Ingredients
1 tbsp oil
2 large garlic clove, crushed
1/2 cup onion, diced
16 oz tomato, whole
1/2 cup tomato purée
1/2 cup wine, white, dry
1 tsp sugar, granulated
1/4 tsp oregano, dried
1/4 tsp basil, dried
1/8 tsp thyme, dried
1/2 cup rice, long grain, uncooked
1 lb ground chuck
1 salt & pepper, to taste
4 large bell pepper, green, halved lengthwise & seede
Directions
While these were not on the menu every day, they did put them out
once in a while. This may be a little jazzed up but is one of the
best that I have tried.
In a 3-quart saucepan over medium heat, heat the vegetable oil and
add the garlic and onion cooking for about 10 minutes, stirring
frequently, until tender. Add the tomatoes and liquid, tomato puree,
wine, sugar, basil, oregano and thyme and bring to a boil. Reduce the
heat to low and simmer the sauce, covered, 20 minutes. Meanwhile,
prepare the rice according to the directions on the package and set
aside, covered to keep warm. Heat the oven to 350 degrees F. In a
medium-size skillet over medium heat, cook the ground beef, stirring,
until well browned. Remove from the heat and drain off the excess
fat. Stir in the rice, 1/2 cup of the sauce and season with salt and
pepper to taste. Spoon the mixture into the pepper halves and place
the peppers, filling side down, in a 13 X 9 X2-inch baking pan. Pour
the remaining sauce over the peppers and cover with foil. Bake for 35
to 40 minutes.
Each serving contains:
Cal Pro Fat Carbohydrates
458 25 G 21 G 39 G
From The Redbook Magazine January 1986
Servings: 4 servings
Continental Stuffed Green Peppers Recipe brought to you by Recipe Ideas
Categories: Vegetable
The History of Recipes
Academics have proved the existance of recipes far back into history, at least as far back into recorded history as ancient Egypt, and possibly even further. In practice though, sadly, these ancient recipes were just primitive hieroglyphic or cunieform recipes for food preparation.

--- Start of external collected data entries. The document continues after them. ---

(** ** The period of the generator *)

Fixpoint gsum (a : Z) (n : nat) : Z := match n with O => 0 | S n' => 1 + a * gsum a n' end.

Lemma gsum_geom a n : (a - 1) * gsum a n = a ^ Z.of_nat n - 1.
Proof. induction n as [|n IH]; [cbn; lia|]. rewrite Nat2Z.inj_succ, Z.pow_succ_r by lia. cbn [gsum]. nia. Qed.

Lemma gsum_double a n : gsum a (2 * n) = (1 + a) * gsum (a * a) n.
Proof.
  induction n as [|n IH]; [cbn; lia|]. replace (2 * S n)%nat with (S (S (2 * n))) by lia. cbn [gsum]. rewrite IH. ring.
Qed.

Lemma gsum_parity a n : a `mod` 2 = 1 → gsum a n `mod` 2 = Z.of_nat n `mod` 2.
Proof.
  intros Ha. induction n as [|n IH]; [done|]. cbn [gsum]. rewrite Z.add_mod, Z.mul_mod, Ha, IH by lia.
  rewrite Nat2Z.inj_succ. Z.div_mod_to_equations. lia.
Qed.

Lemma odd_divide k : 0 ≤ k → ∀ o x, o `mod` 2 = 1 → (2^k | o * x) → (2^k | x).
Proof.
  intros Hk. pattern k. apply natlike_ind; [|clear k Hk|done].
  - intros o x _ _. apply Z.divide_1_l.
  - intros k Hk IH o x Ho Hd. rewrite Z.pow_succ_r in * by done.
    assert (Hx : x `mod` 2 = 0).
    { assert (Hd2 : (o * x) `mod` 2 = 0) by (apply Z.mod_divide; [lia|]; eapply Z.divide_trans; [|done]; apply Z.divide_factor_l).
      rewrite Z.mul_mod, Ho, Z.mul_1_l, Z.mod_mod in Hd2 by lia. done. }
    replace x with (2 * (x / 2)) in * by (Z.div_mod_to_equations; lia). apply Z.mul_divide_mono_l, (IH o); [done|].
    rewrite Z.mul_shuffle3 in Hd. by apply Z.mul_divide_cancel_l in Hd.
Qed.
Definition encode_conf (prob : float) (k : edfi_context_conf_t) : list Z :=
  let path := bytes_of (dflib_path k) in
  le_split 4 (float_bits prob) ++ le_split w (fault_prob_randmax k) ++ le_split 4 (min_fdp_interval k) ++
  le_split 4 (faulty_bb_index k) ++ le_split 4 (min_fault_time_interval k) ++ le_split 4 (max_time k) ++
  le_split 8 (max_faults k) ++ le_split 4 (rand_seed k) ++ path ++ replicate (conf_size - 32 - w - length path) 0.
(** The context that [edfictl] sends is zero but for its configuration. *)
Definition encode_context (prob : float) (k : edfi_context_conf_t) : list Z :=
  replicate conf_offset 0 ++ encode_conf prob k ++ replicate 4 0.

Definition decode_conf (l : list Z) : option edfi_context_conf_t :=
  path ← until_nul (take (Z.to_nat EDFI_DFLIB_PATH_MAX) (drop (32 + w) l));
  Some {| fault_prob_randmax := field l 4 w; min_fdp_interval := s32 (field l (4 + w) 4); faulty_bb_index := s32 (field l (8 + w) 4);
          min_fault_time_interval := field l (12 + w) 4; max_time := field l (16 + w) 4; max_faults := field l (20 + w) 8;
          rand_seed := field l (28 + w) 4; dflib_path := string_of_bytes path |}.
(** The context the server works with, of which only the configuration is read. *)
Definition context_with (k : edfi_context_conf_t) : edfi_context_t :=
  {| fault_fdp_count := 0; fault_time := 0; start_time := 0; total_faults := 0; fault_types := []; bb_num_executions := [];
     bb_num_faults := []; num_bbs := 0; c := k |}.

(** ** [edfictl.c]: the command line *)

(** The request under construction, the static context and the parameters. *)
Record args := { a_data : edfi_cmd_data_t; a_prob : float; a_conf : edfi_context_conf_t; a_params : string }.
(** Where [edfictl] has its context and the parameters. *)
Variables context_addr params_addr : Z.

Definition with_sizes (a : args) (cs ps cp pp : Z) : args :=
  {| a_data := {| cmd := cmd (a_data a); status := status (a_data a); context_size := cs; params_size := ps; context_ptr := cp; params_ptr := pp |};
     a_prob := a_prob a; a_conf := a_conf a; a_params := a_params a |}.
Definition with_conf (a : args) (k : edfi_context_conf_t) : args :=
  {| a_data := a_data a; a_prob := a_prob a; a_conf := k; a_params := a_params a |}.

Definition update_cmd_context_data (a : args) : args :=
  let d := a_data a in
  if context_size d =? 0 then with_sizes a (Z.of_nat sizeof_context) (params_size d) context_addr (params_ptr d) else a.
Definition update_cmd_params_data (a : args) (params : string) : args :=
  let d := a_data a in
  if params_size d =? 0 then
    let a := with_sizes a (context_size d) (Z.of_nat (String.length params) + 1) (context_ptr d) params_addr in
    {| a_data := a_data a; a_prob := a_prob a; a_conf := a_conf a; a_params := params |}
  else a.

(** The parsers give a return value, the value parsed and the request. *)
Definition parse_context_int (arg : string) (a : args) : Z * Z * args :=
  let '(v, at_start) := strtol0 bits arg in
  let value := s32 v in
  if (value =? 0) && at_start then (-1, value, a) else (0, value, update_cmd_context_data a).
Definition parse_context_uint (arg : string) (a : args) : Z * option Z * args :=
  let '(ret, int_value, a) := parse_context_int arg a in
  if (ret <? 0) || (int_value <? 0) then
    let d := a_data a in (ret, None, with_sizes a 0 (params_size d) (context_ptr d) (params_ptr d))
  else (0, Some int_value, a).
Definition parse_context_ulonglong (arg : string) (a : args) : Z * Z * args :=
  let '(v, at_start) := strtol0 64 arg in
  let value := u64 v in
  if (value =? 0) && at_start then (-1, value, a) else (0, value, update_cmd_context_data a).
Definition parse_context_float (arg : string) (a : args) : Z * float * args :=
  let '(value, at_start) := strtof arg in
  if SFeqb value (S754_zero false) && at_start then (-1, value, a) else (0, value, update_cmd_context_data a).
Definition parse_context_str (arg : string) (max_len : Z) (a : args) : Z * option string * args :=
  if (Z.of_nat (String.length arg) =? 0) || (max_len <? Z.of_nat (String.length arg) + 1) then (-1, None, a)
  else (0, Some arg, update_cmd_context_data a).
Definition parse_params (arg : string) (a : args) : Z * args :=
  if Z.of_nat (String.length arg) =? 0 then (-1, a) else (0, update_cmd_params_data a arg).
(* ===== verification/EdfiInit.v ===== *)
(** * Start-up of the EDFI control servers

    [unix_apps/ctl/server/edfi_ctl_server.c]: calibration of the clock, the context from
    the environment, the counters, and the wait of the program for the requests it is to
    serve before it runs, with the server thread beside it.  The MINIX client and server
    and the client for the Linux kernel, which exchange the same requests. *)

From Stdlib Require Import ZArith Lia Ascii String Floats.SpecFloat.
From stdpp Require Import base list numbers strings relations.
From S2P Require Import Prelude Decimal Double Runtime Edfi EdfiRand EdfiCtl.

Definition EDFI_CANARY_VALUE : Z := 0xFF0A0011.

(** ** The clock *)

Record timespec := { ts_sec : Z; ts_nsec : Z }.

Definition timespec_diff (t s : timespec) : timespec :=
  let sec := ts_sec t - ts_sec s in
  let nsec := ts_nsec t - ts_nsec s in
  if nsec <? 0 then {| ts_sec := sec - 1; ts_nsec := nsec + 1000 * 1000 * 1000 |} else {| ts_sec := sec; ts_nsec := nsec |}.

(** [edfi_ctl_time_init]: cycles per nanosecond from the time-stamp counter at both ends
    of a loop ([edfi_getcurrtime_ns] with one cycle per nanosecond) and the clock. *)
Definition edfi_ctl_time_init (start end_ : Z) (start_ts end_ts : timespec) : Z :=
  let diff_ts := timespec_diff end_ts start_ts in
  let diff := u64 (ts_sec diff_ts * (1000 * 1000 * 1000) + ts_nsec diff_ts) in
  let cycles := u64 (end_ - start) / (if diff =? 0 then 1 else diff) in
  if cycles =? 0 then 1 else cycles.

(** ** The context from the environment *)

(** What [edfi_ctl_context_init] sets beside the configuration. *)
Record start_options := { no_svr_thread : Z; num_requests_on_start : Z; verbosity : Z; output_dir : string }.

(** Where the program and the server thread are.  The server: before its socket listens;
    in the loop, before it accepts a connection, after its reply, and after it counted the
    request; behind the loop, before it closes the socket, before it sets
    [edfi_svr_thread_done], and at its end. *)
Inductive main_pc := WaitRequests | WaitThread | Running.
Inductive server_pc := NoThread | Starting | Accepting | Replied | Counted | Closing | Closed | Finished.

Section Start.
Variable w : nat.
Variable strtof : string → float * bool.
Variable getenv : string → option string.
(** [EDFI_DISABLE_CTL_SRV] and [EDFI_ENABLE_INJECTION_ON_START]. *)
Variables disable_ctl_srv enable_on_start : bool.

Definition parse_int_env_var (env_name : string) (default_value : Z) : Z :=
  match getenv env_name with
  | None => default_value
  | Some str =>
      let '(v, at_start) := strtol0 (bits w) str in
      if (s32 v =? 0) && at_start then default_value else s32 v
  end.
Definition parse_float_env_var (env_name : string) (default_value : float) : float :=
  match getenv env_name with
  | None => default_value
  | Some str =>
      let '(v, at_start) := strtof str in
      if SFeqb v (S754_zero false) && at_start then default_value else v
  end.
Definition parse_str_env_var (env_name default_value : string) : string := default default_value (getenv env_name).

Definition edfi_ctl_context_init {P} (s : edfi P) : res (start_options * edfi P) :=
  let thread := if disable_ctl_srv then 1 else parse_int_env_var "EDFI_NO_SVR_THREAD" 0 in
  let requests := parse_int_env_var "EDFI_NUM_REQUESTS_ON_START" 0 in
  let! r := randmax_of w (parse_float_env_var "EDFI_FAULT_PROB" (S754_zero false)) in
  let seed := u32 (parse_int_env_var "EDFI_RAND_SEED" 0) in
  let verb := parse_int_env_var "EDFI_VERBOSITY" 0 in
  let enabled := if enable_on_start then true else negb (parse_int_env_var "EDFI_FI_ENABLED" 0 =? 0) in
  let x := edfi_context s in
  Ret ({| no_svr_thread := thread; num_requests_on_start := requests; verbosity := verb; output_dir := parse_str_env_var "LOGDIR" "/tmp" |},
       set_enabled (set_ctx s (ctx_conf x (set_seed seed (set_randmax r (c x))))) enabled (edfi_faultinjection_enabled_version s)).
(* ===== verification/StatFile.v ===== *)
(** * The EDFI statistics file

    Writer: [edfi_stats_per_bb_add_with_fd] of [edfi_df.c], which adds the
    execution counts of a run to a file.  Reader: [edfistats_open] of
    [printedfistats/edfistatsparse.c], and the compatibility check of
    [printedfistats.c].  Both sides work on bytes; integers are little-endian.
    I/O itself succeeds in the model. *)

From Stdlib Require Import ZArith Lia Ascii String.
From stdpp Require Import base list numbers strings sets.
From S2P Require Import Prelude Decimal Edfi.

Definition bytes := list Z.

(** ** Layout of [edfi/df/statfile.h] *)

Definition EDFI_STATS_MAGIC : Z := 0x74536445.
Definition EDFI_STATS_FAULT_NAME_LEN : nat := 64.

Record edfi_stats_header := {
  magic : Z;
  h_num_bbs : Z;
  h_num_fault_types : Z;
  fault_name_len : Z;
}.

Definition sizeof_header : nat := 16.

Definition encode_header (h : edfi_stats_header) : bytes :=
  le_split 4 (magic h) ++ le_split 4 (h_num_bbs h) ++ le_split 4 (h_num_fault_types h)
  ++ le_split 4 (fault_name_len h).

(** [n] bytes at offset [off]. *)
Definition slice (off n : nat) (l : bytes) : bytes := take n (drop off l).

Definition decode_header (l : bytes) : edfi_stats_header :=
  {| magic := le_join (slice 0 4 l); h_num_bbs := le_join (slice 4 4 l);
     h_num_fault_types := le_join (slice 8 4 l); fault_name_len := le_join (slice 12 4 l) |}.

(** Arrays of [w]-byte integers. *)
Definition encode_array (w : nat) (l : list Z) : bytes := l ≫= le_split w.
Fixpoint decode_array (w n : nat) (l : bytes) : list Z :=
  match n with
  | O => []
  | S n' => le_join (take w l) :: decode_array w n' (drop w l)
  end.

(** The bytes of a C string without its NUL. *)
Definition string_bytes (s : string) : bytes :=
  map (λ a, Z.of_N (N_of_ascii a)) (list_ascii_of_string s).

(** [strncpy (dst, name, n)]: at most [n] bytes, padded with zeros. *)
Definition strncpy (name : bytes) (n : nat) : bytes :=
  take n name ++ repeat 0 (n - length name)%nat.

(** The text [strncmp] compares: up to a NUL and at most [n] bytes. *)
Fixpoint strn (n : nat) (l : bytes) : bytes :=
  match n, l with
  | S n', v :: l' => if v =? 0 then [] else v :: strn n' l'
  | _, _ => []
  end.
Definition strncmp_eq (a b : bytes) (n : nat) : bool := bool_decide (strn n a = strn n b).

(** ** The writer *)

Section Writer.
Variable x : edfi_context_t.

Definition nbbs : nat := Z.to_nat (num_bbs x).
Definition nfts : nat := length (fault_types x).

Definition names_off : nat := sizeof_header.
Definition execs_off : nat := (names_off + EDFI_STATS_FAULT_NAME_LEN * nfts)%nat.
Definition cands_off : nat := (execs_off + 8 * nbbs)%nat.
Definition datasize : nat := (cands_off + 4 * nbbs * nfts)%nat.

Definition own_header : edfi_stats_header :=
  {| magic := EDFI_STATS_MAGIC; h_num_bbs := u32 (num_bbs x);
     h_num_fault_types := u32 (Z.of_nat nfts);
     fault_name_len := Z.of_nat EDFI_STATS_FAULT_NAME_LEN |}.

(** A fault type's candidate counts, [int]s, as bytes. *)
Definition cand_bytes (ft : fault_type_stats) : bytes :=
  encode_array 4 (take nbbs (bb_num_candidates ft)).

(** The branch for an empty file: all counts zero. *)
Definition new_data : bytes :=
  encode_header own_header
  ++ (fault_types x ≫= λ ft, strncpy (string_bytes (ft_name ft)) EDFI_STATS_FAULT_NAME_LEN)
  ++ repeat 0 (8 * nbbs)%nat
  ++ (fault_types x ≫= cand_bytes).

Later, we find a couple of cookery books dating from the 1300s : a book entitled `Forme of Cury`, and another, similary called `Curye on Inglish`. The titles are somewhat misleading tho`, these are nothing to do with the curry that is familiar to us all today, but instead recipes for the types of meals prepared by the chefs of the rich and powerful of the time. Later, in the fifteenth century, people returning from the crusades brought back a variety of foods, spices and herbs from Arab cuisine, including spices such as basil and rosemary. These new foods and tastes prompted an outbreak in manuscripts on food, many of which are kept safe in private collections. The arrival of television gave us TV cooks and the accompanying recipe books. And that pretty much brings us to the present day and the invention of computers and the internet, allowing everyone to search through massive numbers of recipes just like those on our site. |
We hope you enjoy this Continental Stuffed Green Peppers recipe.